A Medusa de Caravaggio
"Quando, algumas horas mais tarde, entrei no quarto da minha avó, presas à sua nuca, às suas têmporas, às suas orelhas, as pequenas serpentes negras retorciam-se na sua cabeleira ensanguentada, como na de Medusa. Mas na sua face pálida e pacificada, inteiramente imóvel, eu vi completamente abertos, luminosos e calmos, os seus belos olhos de outrora (talvez ainda mais carregados de inteligência do que antes da sua doença, porque, como ela não podia falar, nem devia mexer-se, era aos seus olhos só que confiava o seu pensamento, pensamento que tão depressa tem em nós um lugar imenso, oferecendo-nos tesouros insuspeitados, como parece reduzido a nada, pois pode renascer como que por geração espontânea, graças a algumas gotas de sangue que se tira.)"

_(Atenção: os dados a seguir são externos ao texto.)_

Lemma three_not_two b0 b1 b2 : three_bytes b0 b1 b2 = true → two_bytes b0 b1 = false.
Proof. intros H. apply not_true_is_false. intros H2. byte_ranges. Qed.
Lemma four_not_two b0 b1 b2 b3 : four_bytes b0 b1 b2 b3 = true → two_bytes b0 b1 = false.
Proof. intros H. apply not_true_is_false. intros H2. byte_ranges. Qed.
Lemma four_not_three b0 b1 b2 b3 : four_bytes b0 b1 b2 b3 = true → three_bytes b0 b1 b2 = false.
Proof. intros H. apply not_true_is_false. intros H2. byte_ranges. Qed.

Lemma high_not_ascii b : (128 ≤ b)%N → (b <? 128)%N = false.
Proof. intros. apply N.ltb_ge. lia. Qed.

(** [utf8_rec] splits off the first rune the way the decoders do. *)
Lemma valid_runes_utf8 l : valid_runes l = true ↔ utf8 l.
Proof.
  split.
  - induction l as [l IH] using length_ind.
    unfold valid_runes. destruct l as [|b0 l]; [constructor|]. simpl.
    destruct (b0 <? 128)%N eqn:H0.
    { intros H. simpl in H. constructor; [by apply N.ltb_lt|]. apply IH; [simpl; lia|done]. }
    destruct l as [|b1 l]; [done|]. destruct (two_bytes b0 b1) eqn:H1.
    { intros H. simpl in H. constructor; [done|]. apply IH; [simpl; lia|done]. }
    destruct l as [|b2 l]; [done|]. destruct (three_bytes b0 b1 b2) eqn:H2.
    { intros H. simpl in H. constructor; [done|]. apply IH; [simpl; lia|done]. }
    destruct l as [|b3 l]; [done|]. destruct (four_bytes b0 b1 b2 b3) eqn:H3; [|done].
    intros H. simpl in H. constructor; [done|]. apply IH; [simpl; lia|done].
  - unfold valid_runes. induction 1 as [|b l Hb _ IH|b0 b1 l Hb _ IH|b0 b1 b2 l Hb _ IH
      |b0 b1 b2 b3 l Hb _ IH]; [done|..]; cbn [decode_runes].
    + by rewrite (proj2 (N.ltb_lt _ _) Hb).
    + rewrite high_not_ascii by (apply two_bytes_high in Hb; lia). by rewrite Hb.
    + rewrite high_not_ascii by (apply three_bytes_high in Hb; lia).
      by rewrite (three_not_two _ _ _ Hb), Hb.
    + rewrite high_not_ascii by (apply four_bytes_high in Hb; lia).
      by rewrite (four_not_two _ _ _ _ Hb), (four_not_three _ _ _ _ Hb), Hb.
Qed.

Lemma utf8_app a b : utf8 a → utf8 b → utf8 (a ++ b).
Proof. intros Ha Hb. induction Ha; simpl; [done|by constructor..]. Qed.

Lemma utf8_ascii l : Forall (λ b, b < 128)%N l → utf8 l.
Proof. induction 1; by constructor. Qed.

(** ** Quoted strings *)

(** The escape of an ASCII byte, whatever follows it. *)
Definition ascii_codes : list N := Eval vm_compute in (N.of_nat <$> seq 0 128).
Definition below_128 (P : N → Prop) : Prop := Forall P ascii_codes.

Lemma below_128_all P : below_128 P → ∀ b, (b < 128)%N → P b.
Proof.
  unfold below_128. rewrite Forall_forall. intros H b Hb. apply H.
  change ascii_codes with (N.of_nat <$> seq 0 128).
  apply list_elem_of_fmap. exists (N.to_nat b). split; [lia|]. apply elem_of_seq. lia.
Qed.

Lemma unquote_escape b r t z :
  (b < 128)%N → JSON.unquote r = Some (t, z) → JSON.unquote (escape_ascii b ++ r) = Some (b :: t, z).
Proof.
  intros Hb Hr. revert b Hb.
  apply (below_128_all (λ b, JSON.unquote (escape_ascii b ++ r) = Some (b :: t, z))).
  unfold below_128, ascii_codes. repeat (constructor; [cbn; by rewrite Hr|]). constructor.
Qed.

Lemma surrogates_escape b r :
  (b < 128)%N → Codec.surrogates true (escape_ascii b ++ r) = Codec.surrogates true r.
Proof.
  revert b.
  apply (below_128_all
    (λ b, Codec.surrogates true (escape_ascii b ++ r) = Codec.surrogates true r)).
  unfold below_128, ascii_codes. repeat (constructor; [reflexivity|]). constructor.
Qed.

Lemma escape_ascii_ascii b : (b < 128)%N → Forall (λ c, c < 128)%N (escape_ascii b).
Proof.
  revert b. apply (below_128_all (λ b, Forall (λ c, c < 128)%N (escape_ascii b))).
  unfold below_128, ascii_codes.
  repeat (constructor; [repeat (constructor; [done|]); constructor|]). constructor.
Qed.

Lemma unquote_high b r t z :
  (128 ≤ b)%N → JSON.unquote r = Some (t, z) → JSON.unquote (b :: r) = Some (b :: t, z).
Proof.
  intros Hb Hr. cbn [JSON.unquote]. rewrite (proj2 (N.eqb_neq b 34)), (proj2 (N.ltb_ge b 32)),
    (proj2 (N.eqb_neq b 92)) by lia. by rewrite Hr.
Qed.

Lemma surrogates_high b r : (128 ≤ b)%N → Codec.surrogates true (b :: r) = Codec.surrogates true r.
Proof.
  intros Hb. cbn. rewrite (proj2 (N.eqb_neq b 34)), (proj2 (N.eqb_neq b 92)) by lia. done.
Qed.

(** The two separators the encoder escapes. *)
Lemma line_separator_cases b0 b1 b2 :
  line_separator b0 b1 b2 = true → b0 = 226%N ∧ b1 = 128%N ∧ (b2 = 168%N ∨ b2 = 169%N).
Proof. unfold line_separator. intros. bools. lia. Qed.
(* ===== verification/TaskEntity.v ===== *)
(** * Package internal/domain/task: the task entity

    [Module Task]: states and transition table (state.go), the entity and its
    validator (task.go), the bounded dependency walk (dependency.go).

    An enumeration is a Go string; its constructors are the source's constants
    and one constructor for every other text, [*_of] being the conversion. *)

From stdpp Require Import base gmap strings list sorting relations.
From Stdlib Require Import NArith Lia.
From S2P Require Import Prelude.
From S2P Require Import GoLib.
From S2P Require Import DomainValues.

Module Task.

(** ** state.go *)

Inductive State :=
  | StateAbsent | StateBacklog | StateReady | StateClaimed | StateInProgress
  | StateBlocked | StateDone | StateCancelled
  | StateUnknown (text : string).

#[global] Instance State_eq_dec : EqDecision State.
Proof. solve_decision. Defined.

Definition State_of (text : string) : State :=
  if text == EmptyString then StateAbsent
  else if text == "backlog" then StateBacklog
  else if text == "ready" then StateReady
  else if text == "claimed" then StateClaimed
  else if text == "in_progress" then StateInProgress
  else if text == "blocked" then StateBlocked
  else if text == "done" then StateDone
  else if text == "cancelled" then StateCancelled
  else StateUnknown text.

Definition states : list State :=
  [StateBacklog; StateReady; StateClaimed; StateInProgress; StateBlocked; StateDone; StateCancelled].

Definition State_Valid (state : State) : bool :=
  match state with
  | StateBacklog | StateReady | StateClaimed | StateInProgress | StateBlocked
  | StateDone | StateCancelled => true
  | _ => false
  end.

Definition State_Terminal (state : State) : bool := (state == StateDone) || (state == StateCancelled).

Inductive Operation :=
  | OperationCreate | OperationStateChange | OperationClaim | OperationReleaseVoluntary
  | OperationReleaseForced | OperationReassign | OperationCancel | OperationSessionEnded
  | OperationRecoveryRelease
  | OperationUnknown (text : string).

#[global] Instance Operation_eq_dec : EqDecision Operation.
Proof. solve_decision. Defined.

Definition operations : list Operation :=
  [OperationCreate; OperationStateChange; OperationClaim; OperationReleaseVoluntary;
   OperationReleaseForced; OperationReassign; OperationCancel; OperationSessionEnded;
   OperationRecoveryRelease].

Definition Operation_Valid (operation : Operation) : bool :=
  match operation with OperationUnknown _ => false | _ => true end.

(** The sentinels of task.go, state.go and dependency.go; a wrapped error is
    identified with its sentinel, as [errors.Is] does. *)
Inductive Error :=
  | ErrInvalidID | ErrInvalidTitle | ErrInvalidBody | ErrInvalidStateReason | ErrInvalidPriority
  | ErrInvalidBlockedBy | ErrInvalidLabels | ErrInvalidOwnership | ErrInvalidReleaseReason
  | ErrInvalidEntityVersion | ErrInvalidTimestamp
  | ErrInvalidState | ErrInvalidOperation | ErrInvalidTransition
  | ErrDependencyCycle | ErrDependencyNotFound | ErrDependencyGraphTooComplex.

#[global] Instance Error_eq_dec : EqDecision Error.
Proof. solve_decision. Defined.

Definition releaseEdges (includeReadySelfEdge : bool) : list (State * State) :=
  [(StateClaimed, StateReady); (StateInProgress, StateReady); (StateBlocked, StateReady)] ++
  (if includeReadySelfEdge then [(StateReady, StateReady)] else []).

Definition legalTransitions (operation : Operation) : list (State * State) :=
  match operation with
  | OperationCreate => [(StateAbsent, StateBacklog)]
  | OperationStateChange =>
      [(StateBacklog, StateReady); (StateReady, StateBacklog); (StateClaimed, StateInProgress);
       (StateInProgress, StateBlocked); (StateInProgress, StateDone); (StateBlocked, StateInProgress)]
  | OperationClaim => [(StateReady, StateClaimed)]
  | OperationReleaseVoluntary => releaseEdges false
  | OperationReleaseForced => releaseEdges true
  | OperationReassign => releaseEdges true
  | OperationCancel =>
      [(StateBacklog, StateCancelled); (StateReady, StateCancelled); (StateClaimed, StateCancelled);
       (StateInProgress, StateCancelled); (StateBlocked, StateCancelled)]
  | OperationSessionEnded => releaseEdges false
  | OperationRecoveryRelease => releaseEdges false
  | OperationUnknown _ => []
  end.

Definition ValidateTransition (operation : Operation) (from to : State) : option Error :=
  refuse ErrInvalidOperation when (negb (Operation_Valid operation)) ;;
  refuse ErrInvalidState when ((from != StateAbsent) && negb (State_Valid from)) ;;
  refuse ErrInvalidState when (negb (State_Valid to)) ;;
  refuse ErrInvalidTransition when (negb (bool_decide ((from, to) ∈ legalTransitions operation))) ;;
  None.

(** ** task.go *)

Definition MaxTitleBytes : N := 200.
Definition MaxBodyBytes : N := 8192.
Definition MaxStateReasonBytes : N := 1024.
Definition MaxBlockedBy : N := 16.
Definition MaxLabels : N := 16.
Definition MaxLabelBytes : N := 32.
Definition PriorityLowest : N := 3.
Definition MaxPriority : N := PriorityLowest.

Inductive ReleaseReason :=
  | ReleaseReasonAbsent
  | ReleaseVoluntary | ReleaseForced | ReleaseSessionEnd | ReleaseRecovery
  | ReleaseReasonUnknown (text : string).

#[global] Instance ReleaseReason_eq_dec : EqDecision ReleaseReason.
Proof. solve_decision. Defined.

Definition ReleaseReason_of (text : string) : ReleaseReason :=
  if text == EmptyString then ReleaseReasonAbsent
  else if text == "voluntary" then ReleaseVoluntary
  else if text == "forced" then ReleaseForced
  else if text == "session_ended" then ReleaseSessionEnd
  else if text == "recovery" then ReleaseRecovery
  else ReleaseReasonUnknown text.

Definition ReleaseReason_Valid (reason : ReleaseReason) : bool :=
  match reason with
  | ReleaseVoluntary | ReleaseForced | ReleaseSessionEnd | ReleaseRecovery => true
  | _ => false
  end.

(** Optional identifiers are empty when null, as in the source; [*string] is
    an [option]. *)
Record Task := mkTask {
  ID : string;
  Title : string;
  Body : string;
  TaskState : State;
  StateReason : option string;
  Priority : N;
  BlockedBy : list string;
  Labels : list string;
  OwnerDeviceID : string;
  OwnerAgentSessionID : string;
  IntendedDeviceID : string;
  LastReleaseReason : ReleaseReason;
  EntityVersion : N;
  CreatedAt : string;
  UpdatedAt : string }.

#[global] Instance Task_eq_dec : EqDecision Task.
Proof. solve_decision. Defined.

Definition validUTF8Bytes (value : string) (minimum maximum : N) : bool :=
  (utf8_ValidString value && (minimum <=? strlen value) && (strlen value <=? maximum))%N.

Definition validateTitle (title : string) : option Error :=
  refuse ErrInvalidTitle when (negb (validUTF8Bytes title 1 MaxTitleBytes)) ;;
  refuse ErrInvalidTitle
    when (existsb (λ char, unicode_IsControl char || unicode_ZlZp char) (runes title)) ;;
  None.

Definition validateStateReason (task : Task) : option Error :=
  if TaskState task == StateBlocked then
    match StateReason task with
    | Some reason =>
        refuse ErrInvalidStateReason when (negb (validUTF8Bytes reason 1 MaxStateReasonBytes)) ;; None
    | None => Some ErrInvalidStateReason
    end
  else refuse ErrInvalidStateReason when (if StateReason task is Some _ then true else false) ;; None.

Definition validateBlockedBy (task : Task) : option Error :=
  refuse ErrInvalidBlockedBy when (MaxBlockedBy <? llen (BlockedBy task))%N ;;
  scan_sorted id
    (λ dependency,
       refuse ErrInvalidBlockedBy when (negb (Domain.UUIDv7_Valid dependency)) ;;
       refuse ErrDependencyCycle when (dependency == ID task) ;; None)
    ErrInvalidBlockedBy None (BlockedBy task).

Definition validateLabels (task : Task) : option Error :=
  refuse ErrInvalidLabels when (MaxLabels <? llen (Labels task))%N ;;
  scan_sorted id
    (λ label, refuse ErrInvalidLabels when (negb (validUTF8Bytes label 0 MaxLabelBytes)) ;; None)
    ErrInvalidLabels None (Labels task).

Definition validateOwnership (task : Task) : option Error :=
  let hasDeviceOwner := OwnerDeviceID task != EmptyString in
  let hasSessionOwner := OwnerAgentSessionID task != EmptyString in
  refuse ErrInvalidOwnership when (hasDeviceOwner != hasSessionOwner) ;;
  refuse ErrInvalidOwnership
    when (hasDeviceOwner && (negb (Domain.DeviceID_Valid (OwnerDeviceID task)) ||
                             negb (Domain.UUIDv7_Valid (OwnerAgentSessionID task)))) ;;
  let requiresOwner :=
    (TaskState task == StateClaimed) || (TaskState task == StateInProgress) ||
    (TaskState task == StateBlocked) in
  refuse ErrInvalidOwnership when (requiresOwner != hasDeviceOwner) ;;
  refuse ErrInvalidOwnership when (hasDeviceOwner && (LastReleaseReason task != ReleaseReasonAbsent)) ;;
  refuse ErrInvalidOwnership
    when ((IntendedDeviceID task != EmptyString) &&
          negb (Domain.DeviceID_Valid (IntendedDeviceID task))) ;;
  refuse ErrInvalidOwnership when (hasDeviceOwner && (IntendedDeviceID task != EmptyString)) ;;
  refuse ErrInvalidOwnership
    when (State_Terminal (TaskState task) && (IntendedDeviceID task != EmptyString)) ;;
  None.

Definition Validate (task : Task) : option Error :=
  refuse ErrInvalidID when (negb (Domain.UUIDv7_Valid (ID task))) ;;
  check validateTitle (Title task) ;;
  refuse ErrInvalidBody when (negb (validUTF8Bytes (Body task) 0 MaxBodyBytes)) ;;
  refuse ErrInvalidState when (negb (State_Valid (TaskState task))) ;;
  check validateStateReason task ;;
  refuse ErrInvalidPriority when (MaxPriority <? Priority task)%N ;;
  check validateBlockedBy task ;;
  check validateLabels task ;;
  check validateOwnership task ;;
  refuse ErrInvalidReleaseReason
    when ((LastReleaseReason task != ReleaseReasonAbsent) &&
          negb (ReleaseReason_Valid (LastReleaseReason task))) ;;
  refuse ErrInvalidEntityVersion
    when ((EntityVersion task <? 1)%N || negb (Domain.ValidUnsignedInteger (EntityVersion task))) ;;
  refuse ErrInvalidTimestamp when (negb (Domain.Timestamp_Valid (CreatedAt task))) ;;
  refuse ErrInvalidTimestamp when (negb (Domain.Timestamp_Valid (UpdatedAt task))) ;;
  None.

(** [inl] is the error return. *)
Definition NormalizeLabels (labels : list string) : Error + list string :=
  if (MaxLabels <? llen labels)%N then inl ErrInvalidLabels else
  if existsb (λ label, negb (validUTF8Bytes label 0 MaxLabelBytes)) labels
  then inl ErrInvalidLabels
  else inr (compact (sort_Strings labels)).

Definition Actionable (task : Task) (allDependenciesDone hasUnresolvedConflict : bool) : bool :=
  (TaskState task == StateReady) && allDependenciesDone && negb hasUnresolvedConflict.

Definition ClaimableBy (task : Task) (deviceID : string)
    (allDependenciesDone hasUnresolvedConflict : bool) : bool :=
  if negb (Domain.DeviceID_Valid deviceID) ||
     negb (Actionable task allDependenciesDone hasUnresolvedConflict)
  then false
  else (IntendedDeviceID task == EmptyString) || (IntendedDeviceID task == deviceID).

(** ** dependency.go *)

Definition DependencyWalkMax : N := 4096.

Definition validateDependencyList (subject : string) (dependencies : list string) : option Error :=
  refuse ErrInvalidBlockedBy when (MaxBlockedBy <? llen dependencies)%N ;;
  scan_sorted id
    (λ dependency,
       refuse ErrDependencyCycle when (dependency == subject) ;;
       refuse ErrInvalidBlockedBy when (negb (Domain.UUIDv7_Valid dependency)) ;; None)
    ErrInvalidBlockedBy None dependencies.

Section Walk.
Context {S : Type}.
(** The callback; [S] is what it captures and may overwrite. *)
Variable lookup : S → string → S * option (list string).
Variable subject : string.
Definition Validate (authorization : Authorization) : option Error :=
  refuse ErrInvalidSessionID when (negb (Domain.UUIDv7_Valid (SessionID authorization))) ;;
  refuse ErrInvalidDeviceID when (negb (Domain.DeviceID_Valid (DeviceID authorization))) ;;
  refuse ErrInvalidEpoch
    when ((Epoch authorization <? 1)%N ||
          negb (Domain.ValidUnsignedInteger (Epoch authorization))) ;;
  refuse ErrKeyDigestMismatch
    when (Sum256 (EpochPublicKey authorization) != KeyDigest authorization) ;;
  refuse ErrInvalidRole when (negb (Role_Valid (ARole authorization))) ;;
  refuse ErrInvalidTimestamp
    when (negb (Domain.WholeSecondTimestamp_Valid (IssuedAt authorization)) ||
          negb (Domain.WholeSecondTimestamp_Valid (NotBefore authorization))) ;;
  refuse ErrNotBeforePrecedesIssuedAt
    when (time_of (NotBefore authorization) <? time_of (IssuedAt authorization))%Z ;;
  refuse ErrInvalidValidity
    when (negb (AValiditySeconds authorization =? ValiditySeconds)%N) ;;
  refuse ErrInvalidAuthorityVersion
    when ((AuthorityVoterSetVersion authorization <? 1)%N ||
          negb (Domain.ValidUnsignedInteger (AuthorityVoterSetVersion authorization))) ;;
  refuse ErrInvalidEndorsementCount
    when ((llen (ClockEndorsements authorization) <? 1) ||
          (MaxEndorsements <? llen (ClockEndorsements authorization)))%N ;;
  check scan_sorted EDeviceID
    (λ endorsement, refuse ErrInvalidEndorser
                      when (negb (Domain.DeviceID_Valid (EDeviceID endorsement))) ;; None)
    ErrEndorsementsNotSorted None (ClockEndorsements authorization) ;;
  refuse ErrInvalidChainIndex
    when ((AuthorizationChainIndex authorization <? 1)%N ||
          negb (Domain.ValidUnsignedInteger (AuthorizationChainIndex authorization))) ;;
  None.

(** [at] is the instant; [IsZero] is Go's zero time. *)
Definition ActiveAt (authorization : Authorization) (at_ : Z) : bool :=
  if (at_ =? Domain.unix_nano (Domain.mkCivil 1 1 1 0 0 0 0))%Z ||
     CredentialAuthority.is_set (Validate authorization) then false
  else
    let notBefore := time_of (NotBefore authorization) in
    let expiresAt := (notBefore + seconds (AValiditySeconds authorization))%Z in
    negb (at_ <? notBefore)%Z && (at_ <? expiresAt)%Z.

Definition ValidateTransition (previous : option Authorization) (next : Authorization)
    : option Error :=
  check match Validate next with Some err => Some (ErrOperand err) | None => None end ;;
  match previous with
  | None =>
      refuse ErrEpochNotAdvanced when (negb (Epoch next =? 1)%N) ;;
      refuse ErrNotBeforeClampMismatch when (NotBefore next != IssuedAt next) ;;
      None
  | Some previous =>
      check match Validate previous with Some err => Some (ErrOperand err) | None => None end ;;
      refuse ErrIdentityChanged
        when ((SessionID next != SessionID previous) || (DeviceID next != DeviceID previous)) ;;
      refuse ErrEpochNotAdvanced
        when ((Epoch previous =? Domain.MaxSafeInteger)%N ||
              negb (Epoch next =? u64_succ (Epoch previous))%N) ;;
      let previousNotBefore := time_of (NotBefore previous) in
      let issuedAt := time_of (IssuedAt next) in
      let renewalFloor :=
        (previousNotBefore + seconds (ValiditySeconds - RenewalLeadSeconds))%Z in
      refuse ErrIssuedAtBelowRenewalFloor when (issuedAt <? renewalFloor)%Z ;;
      let overlapFloor := (previousNotBefore + seconds (ValiditySeconds - OverlapSeconds))%Z in
      let expectedNotBefore := if (issuedAt <? overlapFloor)%Z then overlapFloor else issuedAt in
      refuse ErrNotBeforeClampMismatch
        when (negb (time_of (NotBefore next) =? expectedNotBefore)%Z) ;;
      None
  end.

(** ** preimage.go: [json.Marshal] of the wire struct *)

Definition quoted (text : string) : string :=
  String (Ascii.ascii_of_N 34) (text +:+ String (Ascii.ascii_of_N 34) EmptyString).
Definition member (name value : string) : string := quoted name +:+ ":" +:+ value.

Definition CanonicalEndorsementPreimage (authorization : Authorization) : Error + list N :=
  if negb (Domain.UUIDv7_Valid (SessionID authorization)) then inl ErrInvalidSessionID
  else if negb (Domain.DeviceID_Valid (DeviceID authorization)) then inl ErrInvalidDeviceID
  else if (Epoch authorization <? 1)%N ||
          negb (Domain.ValidUnsignedInteger (Epoch authorization)) then inl ErrInvalidEpoch
  else if Sum256 (EpochPublicKey authorization) != KeyDigest authorization
  then inl ErrKeyDigestMismatch
  else if negb (Domain.WholeSecondTimestamp_Valid (IssuedAt authorization))
  then inl ErrInvalidTimestamp
  else if (AuthorityVoterSetVersion authorization <? 1)%N ||
          negb (Domain.ValidUnsignedInteger (AuthorityVoterSetVersion authorization))
  then inl ErrInvalidAuthorityVersion
  else inr (bytes_of
    ("{" +:+ member "authority_voter_set_version" (pretty (AuthorityVoterSetVersion authorization))
     +:+ "," +:+ member "epoch" (pretty (Epoch authorization))
     +:+ "," +:+ member "issued_at" (quoted (IssuedAt authorization))
     +:+ "," +:+ member "key_digest" (quoted (Codec.EncodeBase64URL (KeyDigest authorization)))
     +:+ "," +:+ member "session_id" (quoted (SessionID authorization))
     +:+ "," +:+ member "subject_device_id" (quoted (DeviceID authorization)) +:+ "}")).

(** ** Lemmas *)

Lemma Validate_validity authorization :
  Validate authorization = None → AValiditySeconds authorization = ValiditySeconds.
Proof. unfold Validate. intros Hv. chain_inv Hv. by bools. Qed.

Lemma ActiveAt_interval authorization t :
  ActiveAt authorization t = true →
  Validate authorization = None ∧
  (time_of (NotBefore authorization) ≤ t < time_of (NotBefore authorization) + seconds ValiditySeconds)%Z.
Proof.
  unfold ActiveAt. destruct (Validate authorization) eqn:Hv; simpl; [by rewrite orb_true_r|].
  rewrite orb_false_r. destruct (_ =? _)%Z; [done|]. intros Ha. bools.
  rewrite (Validate_validity _ Hv) in Ha. split; [done|]. lia.
Qed.
Definition decode_origin (members : gmap string json) : option originWire :=
  device ← string_member members "device_id";
  actor ← string_member members "actor_type";
  profile ← pointer decode_string members "agent_profile_id";
  session ← pointer decode_string members "agent_session_id";
  boot ← pointer decode_string members "origin_boot_id";
  seq ← uint64_member members "origin_sequence";
  Some (mkOriginWire device actor profile session boot seq).

Definition originFromWire (wire : originWire) : Error + Origin :=
  let origin := mkOrigin (wDeviceID wire) (ActorType_of (wActorType wire))
                  (default EmptyString (wAgentProfileID wire))
                  (match wAgentProfileID wire with Some _ => true | None => false end)
                  (default EmptyString (wAgentSessionID wire))
                  (default EmptyString (wOriginBootID wire)) (wOriginSequence wire) in
  match Origin_validate origin with Some err => inl err | None => inr origin end.

Record actionWire := mkActionWire {
  wType : string; wTarget : string; wSummary : string; wStatus : string;
  wTaskID : option string; wArtifactDigest : option string; wStartedAt : option string;
  wDurationMS : option N }.

Definition decode_action (v : json) : option actionWire :=
  members ← (match v with JNull => Some ∅ | _ => objectMembers v end);
  type ← string_member members "type";
  target ← string_member members "target";
  summary ← string_member members "summary";
  status ← string_member members "status";
  task ← pointer decode_string members "task_id";
  digest ← pointer decode_string members "artifact_digest";
  started ← pointer decode_string members "started_at";
  duration ← pointer decode_uint64 members "duration_ms";
  Some (mkActionWire type target summary status task digest started duration).

Definition decode_redaction (members : gmap string json) : option Redaction :=
  policy ← string_member members "policy";
  fields ← member_or decode_strings [] members "fields_removed";
  Some (mkRedaction policy (Some (RedactionField_of <$> fields))).

Definition object_member (members : gmap string json) (field : string) : option (gmap string json) :=
  match members !! field with
  | None | Some JNull => Some ∅
  | Some v => objectMembers v
  end.

Section Wire.
Context `{NormLib, JCSLib, CryptoLib}.

Fixpoint actionsFromWire (wires : list actionWire) : Error + list Action :=
  match wires with
  | [] => inr []
  | wire :: rest =>
      let digest := match wArtifactDigest wire with
                    | None => inr None
                    | Some text =>
                        match Codec.DecodeBase64URLExact text Crypto.SHA256Size with
                        | inl _ => inl ErrCodec
                        | inr value => inr (Some value)
                        end
                    end in
      match digest with
      | inl err => inl err
      | inr digest =>
          let action := mkAction (ActionType_of (wType wire)) (wTarget wire) (wSummary wire)
                          (ActionStatus_of (wStatus wire)) (wTaskID wire) digest
                          (wStartedAt wire) (wDurationMS wire) in
          match Action_Validate action with
          | Some err => inl err
          | None =>
              match actionsFromWire rest with
              | inl err => inl err
              | inr actions => inr (action :: actions)
              end
          end
      end
  end.

(** The bytes of the member [payload] inside the canonical text. *)
Definition raw_member (canonical : list N) (field : string) : list N :=
  match Codec.scanCanonicalObjectMembers canonical with
  | None => []
  | Some members =>
      match List.last (Some <$> filter (λ m, Codec.key m = field) members) None with
      | Some m => Codec.memberValue m
      | None => []
      end
  end.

"Le côté de Guermantes" (Marcel Proust)
Toda a descrição da doença e agonia da avó, em "Le côté de Guermantes", que se supõe basear-se nas da mãe do autor, é um lugar cimeiro da literatura mundial.
Fiel a uma ética do olhar "inocente", o mais possível calcando aos pés todo o preconceito, como ao dragão o S. Jorge da iconografia, nem a memória clássica da cabeça de medusa parece trazer aqui um desmentido. A cabeça da avó coberta de sanguessugas (para, segundo o médico Cottard, lhe descongestionarem o cérebro atacado pela uremia) é uma imagem a que um autor como Proust não podia escapar, como, de resto, a ninguém que conhecesse o mito. E é esta espécie de necessidade que devolve a inocência à descrição.
E não sentimos nesta dependência e inquietante proximidade do pensamento em relação ao verme, que lhe parece ser o mais oposto na cadeia da existência, a prefiguração de um outro tipo de contacto no metabolismo funerário dos vermes da terra?